Dusty nudged the pig’s head with his toe. The jaws and their tusk/fangs champed. Dusty leaped back hastily, but it was only muscular reflex as the nerves passed from undead to real dead. “Okay, how the hell did this happen?”
Ash scowled at the head. “Goddamn hipsters.”
“Huh? As your sister always likes to say, come again?”
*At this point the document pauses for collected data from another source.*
Section theorems.
Context {PT : PgTypes} {PS : PgTypesSpec}.
Context {BC : BoilColumns} {BS : BoilColumnsSpec} {Q : Queries} {QS : QueriesSpec}.
Context {O : Type} {M : Model World O} {MS : ModelSpec O} (T : Table O) (sc : Schema) (HT : table_ok T sc).
Context (hooks : Hooks World unit).

(** C28: [Insert] with inferred or greylisted columns and then [Find] by the primary key,
    on a table without hooks, with statement caches that hold what the code itself
    puts there: the object found has, in every column, the value the inserted object
    has in memory, defaults of the database included, in the form the column stores:
    [jsonb] normalised, times to the microsecond, everything else unchanged. *)
Theorem insert_find_roundtrip cols l w w' :
  hooks BeforeInsertHook = [] → hooks AfterInsertHook = [] → caches_ok T (mem w) → unique_db (w_db w) →
  Cols cols ⊆ AllColumns T → cols = Infer ∨ (∃ cs, cols = Greylist cs) →
  Insert T hooks tt (Some l) cols w = (ROk tt, w') →
  ∃ o' l1 w1 o1, objs (mem w') !! l = Some o' ∧
    Find T tt (map (value_of (struct_of T) o') (PrimaryKeyColumns T)) [] w' = (ROk l1, w1) ∧ objs (mem w1) !! l1 = Some o1 ∧
    ∀ c, c ∈ AllColumns T → value_of (struct_of T) o1 c = stored (value_of (struct_of T) o' c).
Proof using HT QS MS BS PS.
  intros Hb Ha Hm Hu Hc Hi H.
  destruct (Insert_Find T sc HT hooks _ _ _ _ Hb Ha Hm Hc Hi Hu H) as (o' & l1 & o1 & Ho & Hf & Heq).
  exists o', l1, (put l1 o1 w'), o1. split; [done|]. split; [done|]. split; [|done]. by rewrite put_objs, lookup_insert_eq.
Qed.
“Hipster vampires. Those sanctimonious metrobats. You know the ones I mean. The ones who make it a point of pride not to suck on humans. They feed on animals only. Except some a-holes always glut themselves no matter what they’re drinking. This is what happens when a vampire feeds on an animal without killing it outright first. Especially if it fights back, like a boar would, and gets bat blood in its mouth. The animal crawls into a hole or den or some other protected place and dies. Three days later …” Ash kicked at the razorback’s body. Unlike the head, the body didn’t react.
“Scat,” Dusty said. “Why didn’t it dissolve?”
“Too recently dead, would be my guess. Maybe it hadn’t had a chance to infect too much of the local wildlife.”
“I got this,” Dusty said. Cupping his hands to his mouth, he sent a powerful howl echoing out over the scrub. “There. If Lou’s still in earshot, or any of her pack, now they know what’s up. They’ll clean out anything the ranchers don’t get. So, you up for pig barbecue?”
“Not here. Let’s take it over to Annie’s. She’ll want to see this. Anything vampire related gets her full attention.”
Dusty growled under his breath at the thought of having to lug three hundred pounds of undead pork to their pickup. Then, slowly, he grinned. “After Annie studies it and before we torch it, let me do a little cosmetic work on it and take a couple of pictures. Send ‘em to that cryptozoologist over in Barnard. Shots of a genuine Chupacabra ought to make his day.”
“You don’t even believe in Chupacabra.”
Dusty chuckled wickedly. “He does.”
“I worry about you, man.” Ash shucked his shirt. “To wrap the head in,” he explained. “Soon as I get this secured, I’ll be back to help you with the rest of it.”